## PROBLEM DETAILS
Gather each line in the entries that includes the string "secret".

☆ ☆ ☆ ☆ ☆ ☆ ☆

(* ===== verification/Api.v ===== *)
(** * The HTTP API

    [index.ts] ([src/unnamed/part_001]): the Express application. A
    request is a method, a path, the [Authorization] header and the
    body that [express.json()] parsed (or [None] when there is none).
    [requireBearer] guards the three POST routes. Each route validates
    its body with a zod schema and calls [checkAvailability],
    [bookSlot] or [notify]. [app] dispatches a request to its route and
    returns the notifier's sends with the response, in the browser
    monad, so the browser effects of a route are those of the function
    it calls.

    zod is a library the code calls. Its parsers are written out here
    as functions from an optional JSON value ([None] is [undefined]) to
    the list of issues or the parsed value, collecting the issues of
    every field as zod does. The formatting of [ZodError.message], the
    e-mail and URL checks, and [Date.now()] are Section variables. *)

From S2P Require Import Prelude JsString Preferences Slots Browser Auth Scanner Booking Config Notify.

Module Api.
Import Browser Slots.

(** ** JSON values *)

(** What [JSON.parse] produces; numbers are integers. The proofs only
    need case analysis, so no induction scheme is generated. *)
Unset Elimination Schemes.
Inductive Json :=
  | JNull | JBool (b : bool) | JNum (n : Z) | JStr (s : string)
  | JArr (l : list Json) | JObj (kvs : list (string * Json)).
Set Elimination Schemes.

(** [obj[k]] on a parsed object: the last duplicate key wins. *)
Definition jget (k : string) (kvs : list (string * Json)) : option Json :=
  fold_left (fun acc kv => if bool_decide (kv.1 = k) then Some kv.2 else acc) kvs None.

(** ** zod *)

Inductive ZCode :=
  | InvalidType | TooSmall (min : Z) | TooBig (max : Z)
  | InvalidString (validation : string) | InvalidUnion | InvalidEnumValue.

Record ZIssue := { zi_path : list string; zi_code : ZCode }.

(** A schema: the input, [undefined] as [None], to issues or a value. *)
Definition Parser (A : Type) : Type := option Json -> list ZIssue + A.

Definition zfail {A} (c : ZCode) : list ZIssue + A := inl [{| zi_path := []; zi_code := c |}].

(** The issues of a field, with the key put in front of their path. *)
Definition at_key {A} (k : string) (r : list ZIssue + A) : list ZIssue + A :=
  match r with
  | inl iss => inl ((fun i => {| zi_path := k :: zi_path i; zi_code := zi_code i |}) <$> iss)
  | inr a => inr a
  end.
(* ===== verification/OldApi.v ===== *)
(** * The older revisions of the HTTP API

    [src/src/index.ts] holds two earlier revisions of [index.ts], one
    after the other:
    - the first (lines 1-81): [requireBearer], [/health], [/check_now]
      with [safeParse] and no [try], and a [/notify] that mails the
      payload's address or [EMAIL_TO] through the first notifier
      ([src/unnamed/part_000], lines 1-20);
    - the second (lines 82-265): [/], [/health], [/check_now] in a
      [try], and a [/notify] with its own Telegram and e-mail senders
      that read [process.env].
    Both read [process.env] directly ([Config.RawEnv]) and share the
    JSON values, the zod parsers and the responses of [Api.v]. In the
    first revision an exception of an [async] handler is not caught
    and no response is written: the outcome [Unhandled]. *)

From S2P Require Import Prelude JsString Preferences Slots Browser Auth Scanner Config Notify OldNotify Api.

Module OldApi.
Import Browser Slots Config Notify Api.

(** What a request leads to: a response, or a rejected handler that
    answers nothing. *)
Inductive Outcome := Answered (r : Response) | Unhandled (msg : string).

(** [function requireBearer(req, res, next)] of both revisions: the
    token is compared with [process.env.BOOKER_GPT_TOKEN]. *)
Definition requireBearer (penv : RawEnv) (authorization : option string) : bool :=
  let header := authorization ?? "" in
  let token := if Js.starts_with header "Bearer " then String.substring 7 (String.length header - 7) header
               else "" in
  negb (bool_decide (token = "") || negb (bool_decide (Some token = BOOKER_GPT_TOKEN penv))).

(** [res.status(400).json({ error: parsed.error.message })] *)
Definition zod_error (zod_message : list ZIssue -> string) (iss : list ZIssue) : Response :=
  {| status := 400; body := JsonBody (JObj [("error", JStr (zod_message iss))]) |}.

Module V1.
Section App.
Context {portal : Portal} {transport : Transport}.
Context (penv : RawEnv) (aenv : Auth.ProcessEnv).
Variables (is_email : string -> bool) (zod_message : list ZIssue -> string) (now_ms : Z).

(** [z.object({ notify: NotifySchema, text, priority })]: [notify] is
    required. *)
Definition NotifyRequestSchema : Parser (NotifyTarget * string) :=
  z_object (fun o =>
    inr (fun n t (_ : option Priority) => (n, t))
      <*>ᶻ z_field o "notify" (NotifyObject is_email)
      <*>ᶻ z_field o "text" z_string
      <*>ᶻ z_field o "priority" (z_optional (z_enum [("info", Info); ("warn", Warn); ("urgent", Urgent)]))).

(** [app.post("/check_now", ...)]: an error of [checkAvailability]
    escapes the handler. *)
Definition check_now (b : option Json) : M Outcome :=
  match CheckNowSchema b with
  | inl iss => ret (Answered (zod_error zod_message iss))
  | inr prefs =>
      try_catch (slots <- Scanner.checkAvailability aenv prefs ;;
                 ret (Answered (ok_json [("slots", JArr (slot_json <$> slots))])))
                (fun e => ret (Unhandled (exn_message e)))
  end.

(** [app.post("/notify", ...)] *)
Definition notify_route (b : option Json) : list Send * Outcome :=
  match NotifyRequestSchema b with
  | inl iss => ([], Answered (zod_error zod_message iss))
  | inr (n, text) =>
      let sent :=
        if OldNotify.js_truthy (email n) then OldNotify.sendEmail penv (email n ?? "") OldNotify.subject text
        else if OldNotify.js_truthy (EMAIL_TO penv) then
          OldNotify.sendEmail penv (EMAIL_TO penv ?? "") OldNotify.subject text
        else ([], None) in
      (sent.1, match sent.2 with
               | Some m => Unhandled m
               | None => Answered (ok_json [("ok", JBool true)])
               end)
  end.

Definition guarded (r : HttpRequest) (k : M (list Send * Outcome)) : M (list Send * Outcome) :=
  if requireBearer penv (req_authorization r) then k else ret ([], Answered unauthorized).

(** The routes of the first revision. *)
Definition app (r : HttpRequest) : M (list Send * Outcome) :=
  let m := req_method r in
  let p := req_path r in
  if is_get m && route_is "/health" p then ret ([], Answered (ok_json [("ok", JBool true); ("ts", JNum now_ms)]))
  else if bool_decide (m = "POST") && route_is "/check_now" p then
    guarded r (o <- check_now (req_body r) ;; ret ([], o))
  else if bool_decide (m = "POST") && route_is "/notify" p then guarded r (ret (notify_route (req_body r)))
  else ret ([], Answered {| status := 404; body := NoRoute m p |}).
End App.
End V1.

Module V2.
Section App.
Context {portal : Portal} {transport : Transport}.
Context (penv : RawEnv) (aenv : Auth.ProcessEnv).
Variables (is_email : string -> bool) (zod_message : list ZIssue -> string) (now_ms : Z).

(** [async function sendTelegramMessage(text, chatId)] *)
Definition sendTelegramMessage (text chatId : string) : list Send * option string :=
  if negb (OldNotify.js_truthy (TELEGRAM_BOT_TOKEN penv)) then ([], Some "TELEGRAM_BOT_TOKEN is not set")
  else
    let url := "https://api.telegram.org/bot" +:+ (TELEGRAM_BOT_TOKEN penv ?? "") +:+ "/sendMessage" in
    let body := telegram_body chatId text in
    ([SendTelegram url body],
     match fetch_post url body with
     | Notify.Response true _ _ => None
     | Notify.Response false status b => Some ("Telegram sendMessage failed: " +:+ Js.Z_to_string status +:+ " " +:+ b)
     | FetchError m => Some m
     end).

(** [async function sendEmailMessage(to, text)] *)
Definition sendEmailMessage (to text : string) : list Send * option string :=
  OldNotify.sendEmail penv to OldNotify.subject text.

Definition no_recipient : string :=
  "No email recipient set. Provide notify.email or set EMAIL_TO on the server.".
Definition no_notifier : string :=
  "No notifier configured. Set TELEGRAM_BOT_TOKEN/TELEGRAM_CHAT_ID or SMTP_* env vars.".

(** [!!SMTP_HOST && !!SMTP_USER && !!SMTP_PASS && !!EMAIL_FROM] *)
Definition smtpReady : bool :=
  OldNotify.js_truthy (SMTP_HOST penv) && OldNotify.js_truthy (SMTP_USER penv) &&
  OldNotify.js_truthy (SMTP_PASS penv) && OldNotify.js_truthy (EMAIL_FROM penv).

(** The answer to a send: the error is answered 502. *)
Definition answer (sent : list Send * option string) (ok : list (string * Json)) : list Send * Response :=
  (sent.1, match sent.2 with
           | Some m => error_detail 502 "Notify failed" (m ||ₛ "Error")
           | None => ok_json (("ok", JBool true) :: ok)
           end).

(** [app.post("/notify", ...)] of the second revision. *)
Definition notify_route (b : option Json) : list Send * Response :=
  match NotifyRequestSchema is_email b with
  | inl iss => ([], error_detail 502 "Notify failed" (zod_message iss))
  | inr p =>
      let userChatId := Js.trim ((notify_target p ≫= telegram_chat_id) ?? "") in
      let envChatId := Js.trim (TELEGRAM_CHAT_ID penv ?? "") in
      let chatIdToUse := userChatId ||ₛ envChatId in
      if negb (bool_decide (chatIdToUse = "")) && OldNotify.js_truthy (TELEGRAM_BOT_TOKEN penv) then
        answer (sendTelegramMessage (text p) chatIdToUse) [("via", JStr "telegram"); ("chat_id", JStr chatIdToUse)]
      else if smtpReady then
        let to := Js.trim (((notify_target p ≫= email) ?? "") ||ₛ (EMAIL_TO penv ?? "")) in
        if bool_decide (to = "") then ([], {| status := 400; body := JsonBody (JObj [("error", JStr no_recipient)]) |})
        else answer (sendEmailMessage to (text p)) [("via", JStr "email"); ("to", JStr to)]
      else ([], {| status := 500; body := JsonBody (JObj [("error", JStr no_notifier)]) |})
  end.

Definition guarded (r : HttpRequest) (k : M (list Send * Response)) : M (list Send * Response) :=
  if requireBearer penv (req_authorization r) then k else ret ([], unauthorized).

(** The routes of the second revision; [/check_now] is the current
    handler. *)
Definition app (r : HttpRequest) : M (list Send * Response) :=
  let m := req_method r in
  let p := req_path r in
  if is_get m && route_is "/" p then
    ret ([], {| status := 200; body := TextBody "UBC Tennis Booker API is running. Try GET /health" |})
  else if is_get m && route_is "/health" p then ret ([], ok_json [("ok", JBool true); ("ts", JNum now_ms)])
  else if bool_decide (m = "POST") && route_is "/check_now" p then
    guarded r (resp <- check_now aenv zod_message (req_body r) ;; ret ([], resp))
  else if bool_decide (m = "POST") && route_is "/notify" p then guarded r (ret (notify_route (req_body r)))
  else ret ([], {| status := 404; body := NoRoute m p |}).
End App.
End V2.
(** ** Properties *)

(** Both revisions refuse every request when [BOOKER_GPT_TOKEN] is not
    set. *)
Lemma requireBearer_unset penv a : BOOKER_GPT_TOKEN penv = None -> requireBearer penv a = false.
Proof. intros Hn. unfold requireBearer. rewrite Hn. rewrite (bool_decide_eq_false_2 (Some _ = None)) by done. by rewrite orb_true_r. Qed.

Lemma js_truthy_Some v : OldNotify.js_truthy v = true -> exists s, v = Some s /\ s <> "".
Proof. destruct v as [s|]; simpl; [|done]. case_bool_decide; [done|eauto]. Qed.

Section V2Proofs.
Context {transport : Transport} (penv : RawEnv) (is_email : string -> bool) (zod_message : list ZIssue -> string).

(** The second revision sends an e-mail only when [SMTP_HOST],
    [SMTP_USER], [SMTP_PASS] and [EMAIL_FROM] are all set, and the mail
    then carries a host, credentials and a sender. The current
    notifier lost this check (see [Config.smtp_without_credentials]). *)
Theorem v2_mail_needs_smtp b m :
  SendEmail m ∈ (V2.notify_route penv is_email zod_message b).1 ->
  V2.smtpReady penv = true /\ is_Some (mail_host m) /\ is_Some (mail_user m) /\ is_Some (mail_pass m) /\
  is_Some (mail_from m).
Proof.
  unfold V2.notify_route. destruct (NotifyRequestSchema is_email b) as [|p]; simpl; [by intros ?%elem_of_nil|].
  repeat case_if; simpl; unfold V2.answer, V2.sendTelegramMessage; simpl; try case_if; simpl;
    rewrite ?list_elem_of_singleton, ?elem_of_nil; try done.
  intros [= Hm]; subst m. unfold V2.smtpReady in *. apply andb_prop in E0 as [[[Hh Hu]%andb_prop Hp]%andb_prop Hf].
  apply js_truthy_Some in Hh as (? & Hh & _), Hu as (? & Hu & _), Hp as (? & Hp & _), Hf as (? & Hf & _).
  unfold OldNotify.mail_of; simpl. rewrite Hh, Hu, Hp, Hf. split_and!; done.
Qed.
End V2Proofs.

(** ** Findings *)

Definition host_only : RawEnv :=
  {| PORT := None; BOOKER_GPT_TOKEN := Some "0123456789abcdef"; UBC_USER := Some "user";
     UBC_PASS := Some "secret"; EMAIL_FROM := None; EMAIL_TO := Some "me@example.com";
     SMTP_HOST := Some "smtp.example.com"; SMTP_PORT := None; SMTP_USER := None; SMTP_PASS := None;
     TELEGRAM_BOT_TOKEN := None; TELEGRAM_CHAT_ID := None |}.

Definition hello_json : Json := JObj [("text", JStr "Court free at 19:00")].

(** With only [SMTP_HOST] and [EMAIL_TO] set, the second revision
    answers 500 and sends nothing. *)
Example v2_host_only_refused :
  V2.notify_route (transport := forbidden_transport) host_only any_url zod_stub (Some hello_json) =
  ([], {| status := 500; body := JsonBody (JObj [("error", JStr V2.no_notifier)]) |}).
Proof. reflexivity. Qed.

Definition nothing_set : RawEnv :=
  {| PORT := None; BOOKER_GPT_TOKEN := Some "0123456789abcdef"; UBC_USER := Some "user";
     UBC_PASS := Some "secret"; EMAIL_FROM := None; EMAIL_TO := None; SMTP_HOST := None; SMTP_PORT := None;
     SMTP_USER := None; SMTP_PASS := None; TELEGRAM_BOT_TOKEN := None; TELEGRAM_CHAT_ID := None |}.

(** The first revision answers [{ ok: true }] to a notification it did
    not send: no address in the payload and no [EMAIL_TO]. *)
Example v1_ok_without_send :
  V1.notify_route (transport := forbidden_transport) nothing_set any_url zod_stub
    (Some (JObj [("notify", JObj []); ("text", JStr "Court free at 19:00")])) =
  ([], Answered (ok_json [("ok", JBool true)])).
Proof. reflexivity. Qed.

(** The first revision's [/check_now] lets a scan error escape: no
    response is written. *)
Example v1_scan_error_unanswered :
  fst (V1.app (portal := Scanner.broken_facility_site) (transport := forbidden_transport) nothing_set
         Auth.demo_env any_url zod_stub 0
         (post "/check_now" demo_auth (JObj [("preferences", JObj [])])) Scanner.demo_start) =
  Ret ([], Unhandled "net::ERR_NAME_NOT_RESOLVED").
Proof. vm_compute. reflexivity. Qed.

End OldApi.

☆ ☆ ☆ ☆ ☆ ☆ ☆

## ANSWER TO THIS EXERCISE
     UBC_PASS := Some "secret"; EMAIL_FROM := None; EMAIL_TO := Some "me@example.com";
     UBC_PASS := Some "secret"; EMAIL_FROM := None; EMAIL_TO := None; SMTP_HOST := None; SMTP_PORT := None;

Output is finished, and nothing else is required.